[Activity] With the line containing "let freeRooms := filter isFree rs in" as the start and the line containing "buildHotelRooms." as the end, transcribe that span of the entries below exactly, including both.

Stored data
+ + + + + + +
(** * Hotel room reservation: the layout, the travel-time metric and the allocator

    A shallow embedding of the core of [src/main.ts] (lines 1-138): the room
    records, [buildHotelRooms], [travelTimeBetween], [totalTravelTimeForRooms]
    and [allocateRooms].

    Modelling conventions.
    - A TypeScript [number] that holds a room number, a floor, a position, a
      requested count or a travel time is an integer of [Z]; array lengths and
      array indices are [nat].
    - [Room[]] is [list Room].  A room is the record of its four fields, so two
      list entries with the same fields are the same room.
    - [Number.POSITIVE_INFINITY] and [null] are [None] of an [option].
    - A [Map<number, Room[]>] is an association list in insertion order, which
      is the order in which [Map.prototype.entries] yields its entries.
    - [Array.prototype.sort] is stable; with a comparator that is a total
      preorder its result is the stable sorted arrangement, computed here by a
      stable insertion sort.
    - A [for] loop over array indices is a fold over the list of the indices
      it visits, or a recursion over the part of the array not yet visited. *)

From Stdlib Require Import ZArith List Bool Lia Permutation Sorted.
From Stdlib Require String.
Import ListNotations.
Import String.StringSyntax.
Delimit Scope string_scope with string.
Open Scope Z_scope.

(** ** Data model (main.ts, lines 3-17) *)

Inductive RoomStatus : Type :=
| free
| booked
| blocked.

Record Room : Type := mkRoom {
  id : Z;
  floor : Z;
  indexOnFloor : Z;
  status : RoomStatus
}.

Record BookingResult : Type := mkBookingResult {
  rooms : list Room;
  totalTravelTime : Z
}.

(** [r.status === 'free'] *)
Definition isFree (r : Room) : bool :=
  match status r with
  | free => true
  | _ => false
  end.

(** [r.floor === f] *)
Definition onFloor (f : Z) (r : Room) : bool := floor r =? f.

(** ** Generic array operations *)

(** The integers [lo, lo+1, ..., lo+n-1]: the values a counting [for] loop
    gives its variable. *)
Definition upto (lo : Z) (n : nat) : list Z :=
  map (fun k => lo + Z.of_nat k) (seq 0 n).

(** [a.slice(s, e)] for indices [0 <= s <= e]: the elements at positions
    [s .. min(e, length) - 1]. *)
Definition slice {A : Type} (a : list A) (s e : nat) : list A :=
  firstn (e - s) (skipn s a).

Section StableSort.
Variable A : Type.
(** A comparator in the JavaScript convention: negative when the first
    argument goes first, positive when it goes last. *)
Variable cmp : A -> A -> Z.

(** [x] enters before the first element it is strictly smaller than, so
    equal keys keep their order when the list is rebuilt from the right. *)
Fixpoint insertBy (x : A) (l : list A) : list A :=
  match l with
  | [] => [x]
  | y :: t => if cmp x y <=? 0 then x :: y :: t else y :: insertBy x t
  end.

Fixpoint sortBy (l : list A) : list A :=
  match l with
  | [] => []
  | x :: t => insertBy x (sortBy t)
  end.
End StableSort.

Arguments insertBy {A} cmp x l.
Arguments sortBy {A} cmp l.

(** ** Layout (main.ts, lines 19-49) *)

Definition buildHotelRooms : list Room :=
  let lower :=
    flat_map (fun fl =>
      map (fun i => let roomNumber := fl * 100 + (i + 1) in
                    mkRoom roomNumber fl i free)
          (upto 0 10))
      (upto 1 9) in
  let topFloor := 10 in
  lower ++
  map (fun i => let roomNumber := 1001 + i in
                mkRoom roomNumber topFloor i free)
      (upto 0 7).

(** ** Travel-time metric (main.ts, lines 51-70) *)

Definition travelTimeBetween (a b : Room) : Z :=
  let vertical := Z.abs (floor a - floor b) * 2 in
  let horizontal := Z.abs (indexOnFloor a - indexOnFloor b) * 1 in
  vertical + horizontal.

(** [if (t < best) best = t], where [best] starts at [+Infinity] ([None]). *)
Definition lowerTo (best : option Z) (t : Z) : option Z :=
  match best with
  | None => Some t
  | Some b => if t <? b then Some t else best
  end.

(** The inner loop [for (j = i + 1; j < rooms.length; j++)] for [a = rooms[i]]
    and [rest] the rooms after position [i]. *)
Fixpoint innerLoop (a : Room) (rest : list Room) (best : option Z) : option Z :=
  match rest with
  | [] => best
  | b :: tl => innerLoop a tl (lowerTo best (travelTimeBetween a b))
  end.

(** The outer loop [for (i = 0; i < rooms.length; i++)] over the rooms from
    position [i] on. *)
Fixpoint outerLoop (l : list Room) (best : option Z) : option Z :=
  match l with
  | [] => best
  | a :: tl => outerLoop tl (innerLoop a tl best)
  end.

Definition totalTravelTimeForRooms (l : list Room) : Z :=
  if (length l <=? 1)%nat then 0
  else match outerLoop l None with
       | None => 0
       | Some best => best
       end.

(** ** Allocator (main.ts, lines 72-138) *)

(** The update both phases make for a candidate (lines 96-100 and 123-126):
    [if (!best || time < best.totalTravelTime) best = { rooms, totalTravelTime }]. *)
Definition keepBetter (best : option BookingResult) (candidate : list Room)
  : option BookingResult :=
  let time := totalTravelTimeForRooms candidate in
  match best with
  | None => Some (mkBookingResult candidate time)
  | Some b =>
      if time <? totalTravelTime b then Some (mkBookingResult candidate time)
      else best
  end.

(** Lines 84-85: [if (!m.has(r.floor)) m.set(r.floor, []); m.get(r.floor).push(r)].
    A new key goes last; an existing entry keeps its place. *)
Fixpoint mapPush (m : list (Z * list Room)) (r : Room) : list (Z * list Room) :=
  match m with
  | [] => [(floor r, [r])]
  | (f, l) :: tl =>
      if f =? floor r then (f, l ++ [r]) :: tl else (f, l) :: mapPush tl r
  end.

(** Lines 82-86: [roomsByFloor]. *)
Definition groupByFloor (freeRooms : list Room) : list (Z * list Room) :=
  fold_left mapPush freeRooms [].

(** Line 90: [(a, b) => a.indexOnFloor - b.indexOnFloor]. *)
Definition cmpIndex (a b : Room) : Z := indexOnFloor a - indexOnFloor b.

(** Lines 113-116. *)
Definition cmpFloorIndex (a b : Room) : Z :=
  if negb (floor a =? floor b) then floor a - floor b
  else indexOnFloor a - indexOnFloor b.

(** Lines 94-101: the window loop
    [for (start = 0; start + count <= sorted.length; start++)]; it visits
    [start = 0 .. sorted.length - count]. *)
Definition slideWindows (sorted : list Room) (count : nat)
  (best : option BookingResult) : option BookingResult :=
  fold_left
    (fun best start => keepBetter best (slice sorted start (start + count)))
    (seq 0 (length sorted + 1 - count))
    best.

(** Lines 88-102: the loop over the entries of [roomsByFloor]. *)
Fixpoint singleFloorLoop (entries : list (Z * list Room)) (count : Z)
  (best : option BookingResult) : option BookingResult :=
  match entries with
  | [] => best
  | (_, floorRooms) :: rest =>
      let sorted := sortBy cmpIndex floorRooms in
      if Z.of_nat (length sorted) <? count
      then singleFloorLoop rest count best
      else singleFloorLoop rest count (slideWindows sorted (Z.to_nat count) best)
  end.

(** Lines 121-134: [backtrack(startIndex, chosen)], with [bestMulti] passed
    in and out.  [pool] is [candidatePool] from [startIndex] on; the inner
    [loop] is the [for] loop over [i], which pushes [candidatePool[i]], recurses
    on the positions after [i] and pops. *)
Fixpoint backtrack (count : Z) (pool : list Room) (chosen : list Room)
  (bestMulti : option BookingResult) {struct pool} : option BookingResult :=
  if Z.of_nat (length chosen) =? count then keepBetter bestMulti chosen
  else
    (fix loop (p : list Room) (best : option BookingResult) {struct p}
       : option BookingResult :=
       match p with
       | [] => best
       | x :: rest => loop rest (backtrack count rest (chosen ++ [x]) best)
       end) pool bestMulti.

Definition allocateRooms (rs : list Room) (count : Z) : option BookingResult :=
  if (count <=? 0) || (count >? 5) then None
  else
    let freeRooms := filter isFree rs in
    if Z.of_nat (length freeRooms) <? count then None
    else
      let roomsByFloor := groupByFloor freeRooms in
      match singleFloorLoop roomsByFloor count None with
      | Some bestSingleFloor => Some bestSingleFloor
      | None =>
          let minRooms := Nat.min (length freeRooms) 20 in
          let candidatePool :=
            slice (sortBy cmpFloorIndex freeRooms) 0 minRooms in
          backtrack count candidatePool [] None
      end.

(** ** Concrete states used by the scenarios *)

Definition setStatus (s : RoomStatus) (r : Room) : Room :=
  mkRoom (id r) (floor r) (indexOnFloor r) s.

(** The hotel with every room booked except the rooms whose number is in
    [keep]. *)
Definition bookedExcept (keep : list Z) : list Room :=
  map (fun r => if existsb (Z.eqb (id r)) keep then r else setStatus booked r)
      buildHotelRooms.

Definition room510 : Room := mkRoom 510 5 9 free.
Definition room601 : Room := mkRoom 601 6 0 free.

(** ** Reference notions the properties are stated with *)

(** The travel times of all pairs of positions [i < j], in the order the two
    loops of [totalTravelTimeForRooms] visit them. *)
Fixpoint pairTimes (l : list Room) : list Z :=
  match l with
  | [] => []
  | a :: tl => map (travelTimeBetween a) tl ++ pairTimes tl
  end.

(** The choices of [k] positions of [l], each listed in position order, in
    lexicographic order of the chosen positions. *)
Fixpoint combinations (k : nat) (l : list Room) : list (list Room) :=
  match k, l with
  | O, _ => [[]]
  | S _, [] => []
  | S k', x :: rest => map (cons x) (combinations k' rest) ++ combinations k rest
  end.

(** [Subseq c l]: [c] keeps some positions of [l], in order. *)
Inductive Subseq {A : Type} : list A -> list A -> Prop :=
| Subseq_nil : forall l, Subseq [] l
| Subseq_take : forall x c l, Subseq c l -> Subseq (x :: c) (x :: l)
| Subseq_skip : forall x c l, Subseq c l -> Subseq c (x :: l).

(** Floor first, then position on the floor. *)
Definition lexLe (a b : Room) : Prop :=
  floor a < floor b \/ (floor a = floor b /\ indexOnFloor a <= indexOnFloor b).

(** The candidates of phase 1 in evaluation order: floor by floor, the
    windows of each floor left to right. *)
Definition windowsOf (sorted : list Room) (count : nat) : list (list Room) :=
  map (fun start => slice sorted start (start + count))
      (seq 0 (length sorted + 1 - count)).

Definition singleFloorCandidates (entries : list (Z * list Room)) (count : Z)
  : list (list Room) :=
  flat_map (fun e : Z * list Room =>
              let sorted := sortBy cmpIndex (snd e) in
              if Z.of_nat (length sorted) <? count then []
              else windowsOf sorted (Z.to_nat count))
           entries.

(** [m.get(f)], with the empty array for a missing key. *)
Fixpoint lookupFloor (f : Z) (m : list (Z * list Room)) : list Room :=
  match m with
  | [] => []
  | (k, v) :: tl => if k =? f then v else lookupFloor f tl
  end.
+ + + + + + +
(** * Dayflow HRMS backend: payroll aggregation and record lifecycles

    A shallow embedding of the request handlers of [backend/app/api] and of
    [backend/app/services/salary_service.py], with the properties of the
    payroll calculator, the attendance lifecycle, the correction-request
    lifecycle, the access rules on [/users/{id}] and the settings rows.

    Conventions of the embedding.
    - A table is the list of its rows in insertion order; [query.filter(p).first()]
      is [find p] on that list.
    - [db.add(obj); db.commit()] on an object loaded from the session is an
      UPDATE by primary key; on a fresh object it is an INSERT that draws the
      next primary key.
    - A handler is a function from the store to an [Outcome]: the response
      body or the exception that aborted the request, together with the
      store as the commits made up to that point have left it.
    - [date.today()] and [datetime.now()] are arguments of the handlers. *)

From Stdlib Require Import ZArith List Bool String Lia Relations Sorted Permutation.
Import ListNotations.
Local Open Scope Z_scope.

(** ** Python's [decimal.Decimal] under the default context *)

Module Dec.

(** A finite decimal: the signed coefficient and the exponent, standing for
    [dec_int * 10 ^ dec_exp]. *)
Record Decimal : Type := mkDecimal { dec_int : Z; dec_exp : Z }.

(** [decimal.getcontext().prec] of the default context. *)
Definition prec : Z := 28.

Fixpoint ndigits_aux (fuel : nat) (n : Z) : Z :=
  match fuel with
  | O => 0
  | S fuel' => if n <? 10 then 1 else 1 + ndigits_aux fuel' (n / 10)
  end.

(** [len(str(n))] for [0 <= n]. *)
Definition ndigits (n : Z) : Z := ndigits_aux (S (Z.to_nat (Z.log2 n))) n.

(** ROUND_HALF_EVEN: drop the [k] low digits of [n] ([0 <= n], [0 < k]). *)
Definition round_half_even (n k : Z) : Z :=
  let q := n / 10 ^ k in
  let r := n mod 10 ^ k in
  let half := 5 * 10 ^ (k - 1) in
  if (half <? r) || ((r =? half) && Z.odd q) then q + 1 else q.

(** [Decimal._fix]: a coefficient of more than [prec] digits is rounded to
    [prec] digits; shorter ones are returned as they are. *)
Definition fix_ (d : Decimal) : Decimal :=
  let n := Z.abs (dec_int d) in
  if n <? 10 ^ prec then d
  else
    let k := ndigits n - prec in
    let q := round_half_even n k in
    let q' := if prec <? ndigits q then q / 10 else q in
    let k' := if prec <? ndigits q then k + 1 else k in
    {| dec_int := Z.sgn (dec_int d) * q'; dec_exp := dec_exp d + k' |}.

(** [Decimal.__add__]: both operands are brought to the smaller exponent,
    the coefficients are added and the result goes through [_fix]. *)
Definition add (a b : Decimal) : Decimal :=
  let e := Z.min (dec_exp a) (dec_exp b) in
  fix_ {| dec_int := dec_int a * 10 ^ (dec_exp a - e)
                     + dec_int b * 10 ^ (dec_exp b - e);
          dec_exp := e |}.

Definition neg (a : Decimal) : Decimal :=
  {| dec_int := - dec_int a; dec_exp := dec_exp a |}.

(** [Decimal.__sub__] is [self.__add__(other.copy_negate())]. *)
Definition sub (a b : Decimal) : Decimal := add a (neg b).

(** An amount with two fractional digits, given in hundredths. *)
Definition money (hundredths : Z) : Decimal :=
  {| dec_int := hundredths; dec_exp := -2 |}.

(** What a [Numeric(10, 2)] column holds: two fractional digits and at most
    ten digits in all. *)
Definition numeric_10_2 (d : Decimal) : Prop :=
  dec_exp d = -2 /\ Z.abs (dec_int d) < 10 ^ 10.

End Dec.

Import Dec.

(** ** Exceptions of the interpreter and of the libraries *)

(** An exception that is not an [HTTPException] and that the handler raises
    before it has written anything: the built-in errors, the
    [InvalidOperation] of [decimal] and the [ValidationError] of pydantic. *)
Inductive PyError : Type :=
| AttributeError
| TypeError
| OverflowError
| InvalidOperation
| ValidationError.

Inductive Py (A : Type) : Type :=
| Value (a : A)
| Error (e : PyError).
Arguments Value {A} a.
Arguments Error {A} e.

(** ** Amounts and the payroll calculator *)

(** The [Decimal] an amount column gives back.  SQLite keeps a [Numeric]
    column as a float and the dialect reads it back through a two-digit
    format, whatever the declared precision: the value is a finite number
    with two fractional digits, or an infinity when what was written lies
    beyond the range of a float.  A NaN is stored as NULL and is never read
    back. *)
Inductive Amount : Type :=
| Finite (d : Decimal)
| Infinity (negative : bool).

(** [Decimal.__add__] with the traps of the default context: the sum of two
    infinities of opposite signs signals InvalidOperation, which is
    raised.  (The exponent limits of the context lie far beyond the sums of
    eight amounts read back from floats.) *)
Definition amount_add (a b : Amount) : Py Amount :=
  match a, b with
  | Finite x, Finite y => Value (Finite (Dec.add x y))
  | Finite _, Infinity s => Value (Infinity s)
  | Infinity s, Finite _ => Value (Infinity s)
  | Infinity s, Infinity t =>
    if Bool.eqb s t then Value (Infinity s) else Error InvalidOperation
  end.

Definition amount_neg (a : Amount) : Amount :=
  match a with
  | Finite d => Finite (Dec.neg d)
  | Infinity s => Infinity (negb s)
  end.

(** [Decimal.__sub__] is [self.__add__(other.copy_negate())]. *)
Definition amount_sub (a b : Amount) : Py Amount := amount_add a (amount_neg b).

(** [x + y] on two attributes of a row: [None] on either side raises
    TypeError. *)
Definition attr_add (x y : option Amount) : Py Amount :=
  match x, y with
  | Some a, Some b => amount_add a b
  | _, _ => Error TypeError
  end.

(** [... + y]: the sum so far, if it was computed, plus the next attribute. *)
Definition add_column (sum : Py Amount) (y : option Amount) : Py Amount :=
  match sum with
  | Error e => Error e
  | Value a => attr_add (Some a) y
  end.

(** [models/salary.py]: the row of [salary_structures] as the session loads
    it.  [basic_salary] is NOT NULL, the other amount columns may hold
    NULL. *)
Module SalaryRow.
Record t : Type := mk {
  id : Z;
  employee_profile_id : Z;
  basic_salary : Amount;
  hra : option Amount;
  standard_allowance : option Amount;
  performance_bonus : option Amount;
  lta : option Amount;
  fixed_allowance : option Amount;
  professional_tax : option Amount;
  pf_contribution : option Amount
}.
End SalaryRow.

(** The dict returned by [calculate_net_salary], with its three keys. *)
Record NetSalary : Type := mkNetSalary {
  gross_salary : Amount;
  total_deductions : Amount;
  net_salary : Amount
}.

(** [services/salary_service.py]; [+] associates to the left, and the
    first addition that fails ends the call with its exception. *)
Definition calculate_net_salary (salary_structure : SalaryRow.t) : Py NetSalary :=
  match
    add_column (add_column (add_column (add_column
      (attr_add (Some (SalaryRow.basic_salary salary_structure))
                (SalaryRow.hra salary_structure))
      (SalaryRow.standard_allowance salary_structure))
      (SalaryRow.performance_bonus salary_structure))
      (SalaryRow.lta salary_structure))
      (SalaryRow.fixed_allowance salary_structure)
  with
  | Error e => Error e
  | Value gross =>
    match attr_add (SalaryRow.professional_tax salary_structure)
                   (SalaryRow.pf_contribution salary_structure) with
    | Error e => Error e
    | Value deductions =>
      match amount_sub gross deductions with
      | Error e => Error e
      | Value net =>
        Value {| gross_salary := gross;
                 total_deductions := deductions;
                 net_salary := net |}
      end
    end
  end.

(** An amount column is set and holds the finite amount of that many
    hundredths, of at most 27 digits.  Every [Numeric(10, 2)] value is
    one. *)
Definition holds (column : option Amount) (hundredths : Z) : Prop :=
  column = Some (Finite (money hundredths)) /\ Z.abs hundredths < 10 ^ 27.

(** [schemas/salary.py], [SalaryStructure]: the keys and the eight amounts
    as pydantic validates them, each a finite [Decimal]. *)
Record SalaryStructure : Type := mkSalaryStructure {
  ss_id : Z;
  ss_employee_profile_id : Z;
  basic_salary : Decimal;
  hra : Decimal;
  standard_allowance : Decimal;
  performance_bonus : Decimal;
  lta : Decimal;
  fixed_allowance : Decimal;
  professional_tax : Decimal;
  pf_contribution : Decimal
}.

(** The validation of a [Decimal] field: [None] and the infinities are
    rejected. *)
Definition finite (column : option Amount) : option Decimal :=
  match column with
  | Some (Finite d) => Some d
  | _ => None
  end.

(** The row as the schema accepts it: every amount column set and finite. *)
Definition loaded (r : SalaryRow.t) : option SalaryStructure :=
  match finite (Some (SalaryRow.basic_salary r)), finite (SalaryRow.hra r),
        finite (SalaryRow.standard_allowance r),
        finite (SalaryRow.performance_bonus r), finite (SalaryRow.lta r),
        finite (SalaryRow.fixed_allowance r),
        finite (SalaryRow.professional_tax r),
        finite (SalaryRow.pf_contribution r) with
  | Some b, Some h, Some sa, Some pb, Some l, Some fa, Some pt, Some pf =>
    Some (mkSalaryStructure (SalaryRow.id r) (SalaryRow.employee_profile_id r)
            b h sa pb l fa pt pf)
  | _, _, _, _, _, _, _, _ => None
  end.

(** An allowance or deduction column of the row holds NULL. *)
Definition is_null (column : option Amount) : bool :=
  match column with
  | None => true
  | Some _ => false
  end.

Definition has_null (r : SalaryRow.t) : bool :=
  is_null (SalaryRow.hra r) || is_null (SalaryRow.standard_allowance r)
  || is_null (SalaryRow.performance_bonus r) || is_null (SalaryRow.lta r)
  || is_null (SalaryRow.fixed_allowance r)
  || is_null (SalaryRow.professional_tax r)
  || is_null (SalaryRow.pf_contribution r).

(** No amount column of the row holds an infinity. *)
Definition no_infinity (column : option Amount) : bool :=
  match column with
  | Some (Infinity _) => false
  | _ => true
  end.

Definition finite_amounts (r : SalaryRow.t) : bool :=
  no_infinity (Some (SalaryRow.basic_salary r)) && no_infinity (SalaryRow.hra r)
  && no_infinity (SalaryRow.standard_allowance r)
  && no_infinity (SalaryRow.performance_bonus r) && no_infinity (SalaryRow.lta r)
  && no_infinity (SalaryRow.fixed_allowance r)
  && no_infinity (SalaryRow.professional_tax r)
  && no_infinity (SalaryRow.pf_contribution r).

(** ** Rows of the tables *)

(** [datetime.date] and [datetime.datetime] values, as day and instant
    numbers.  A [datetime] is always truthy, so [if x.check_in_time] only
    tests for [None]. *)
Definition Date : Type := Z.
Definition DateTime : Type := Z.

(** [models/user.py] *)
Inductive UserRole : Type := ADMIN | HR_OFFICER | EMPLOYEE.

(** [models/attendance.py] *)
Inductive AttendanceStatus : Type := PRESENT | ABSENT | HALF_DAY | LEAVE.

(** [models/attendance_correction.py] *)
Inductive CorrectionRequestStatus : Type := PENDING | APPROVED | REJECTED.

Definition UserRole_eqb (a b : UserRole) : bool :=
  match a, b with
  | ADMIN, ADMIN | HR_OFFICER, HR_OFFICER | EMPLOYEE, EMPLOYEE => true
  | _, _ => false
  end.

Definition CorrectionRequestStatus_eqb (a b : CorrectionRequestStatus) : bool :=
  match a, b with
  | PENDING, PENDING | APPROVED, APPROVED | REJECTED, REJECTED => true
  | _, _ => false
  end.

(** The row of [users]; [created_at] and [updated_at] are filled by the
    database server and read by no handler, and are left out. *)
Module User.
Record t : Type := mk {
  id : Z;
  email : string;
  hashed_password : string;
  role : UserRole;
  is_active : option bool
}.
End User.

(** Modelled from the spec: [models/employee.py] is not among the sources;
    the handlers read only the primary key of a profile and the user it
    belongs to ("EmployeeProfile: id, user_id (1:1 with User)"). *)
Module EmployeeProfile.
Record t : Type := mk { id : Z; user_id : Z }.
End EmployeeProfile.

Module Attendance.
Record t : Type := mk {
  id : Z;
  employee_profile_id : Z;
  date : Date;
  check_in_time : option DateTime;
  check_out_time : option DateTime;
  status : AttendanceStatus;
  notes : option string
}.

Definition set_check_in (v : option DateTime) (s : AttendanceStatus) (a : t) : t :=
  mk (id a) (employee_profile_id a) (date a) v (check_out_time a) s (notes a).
+ + + + + + +
[Output below]
    let freeRooms := filter isFree rs in
    if Z.of_nat (length freeRooms) <? count then None
    else
      let roomsByFloor := groupByFloor freeRooms in
      match singleFloorLoop roomsByFloor count None with
      | Some bestSingleFloor => Some bestSingleFloor
      | None =>
          let minRooms := Nat.min (length freeRooms) 20 in
          let candidatePool :=
            slice (sortBy cmpFloorIndex freeRooms) 0 minRooms in
          backtrack count candidatePool [] None
      end.

(** ** Concrete states used by the scenarios *)

Definition setStatus (s : RoomStatus) (r : Room) : Room :=
  mkRoom (id r) (floor r) (indexOnFloor r) s.

(** The hotel with every room booked except the rooms whose number is in
    [keep]. *)
Definition bookedExcept (keep : list Z) : list Room :=
  map (fun r => if existsb (Z.eqb (id r)) keep then r else setStatus booked r)
      buildHotelRooms.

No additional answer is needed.